Invité du service de la formation du diocèse de Saint-Denis le 29 juin, le professeur Gilles Kepel , politologue spécialiste de l’islam en France, a animé à la Maison diocésaine, une journée de travail avec les acteurs pastoraux du diocèse et une conférence débat en soirée ouverte à tous sur le thème : « Dix ans qui ont changé le visage de la France ».

Après deux témoignages des pères Jean Courtaudière , délégué diocésain aux relations avec l’islam, et Gérard Marle , curé des paroisses de La Courneuve, Gilles Kepel a brossé un tableau de l’évolution de l’islam en France au fil des années. Il distingue historiquement trois phases :

  1. l’islam des Pères (les « darons ») correspond aux travailleurs immigrés venus reconstruire la France après la guerre,
  2. l’islam des Frères (les « blédards ») avec l’arrivée d’étudiants inspirés par l’islam politique des frères musulmans,
  3. l’islam des jeunes nés et élevés en France. Ces derniers se lancent volontiers dans l’action religieuse et militante, identitaire, très visible sur les réseaux Internet (voile, halal).
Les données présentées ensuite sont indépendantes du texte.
Lemma half_order_witness : op_eq 0 0x8000 = false /\ op_lt 0x8000 0 = false /\ op_lt 0xbc00 0x3c00 = true.
Proof.
  destruct (half_order 0 0x8000) as (_ & _ & _ & H); [split; vm_compute; (reflexivity || discriminate)..|].
  destruct H as (H1 & _ & _ & H2); [vm_compute; reflexivity | discriminate |].
  split; [exact H1|]. split; [exact H2 | vm_compute; reflexivity].
Defined.

(** One and 2^-8 more lies half-way between two bfloat16 values and goes to the even one. *)
Lemma float_to_bfloat_witness : BFloat16Impl.ToUint16Impl (BFloat16Impl.ToFloatImpl 0xbf80) = 0xbf80 /\
  BFloat16Impl.ToUint16Impl 0x3f808000 = 0x3f80.
Proof.
  destruct (float_to_bfloat_nearest 0x3f808000) as (_ & _ & H); [split; vm_compute; (reflexivity || discriminate)|].
  split; [apply H; vm_compute; (split; (reflexivity || discriminate)) || reflexivity | vm_compute; reflexivity].
Defined.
Parallèlement à ces deux dernières phases, apparaît en France un nouveau courant, rigoriste, fondamentaliste, apolitique et traditionaliste : le « tabligh ». Se développeront alors des courants de plus en plus inspirés d’un salafisme radical. A la suite de théoriciens comme Abou Moussab Al-Souri seront désignées des cibles « légitimes » : juifs, apostats, anti-islamistes… bref, tout le monde, sauf les adeptes. Ce dernier courant conduit aux évènements tragiques récents.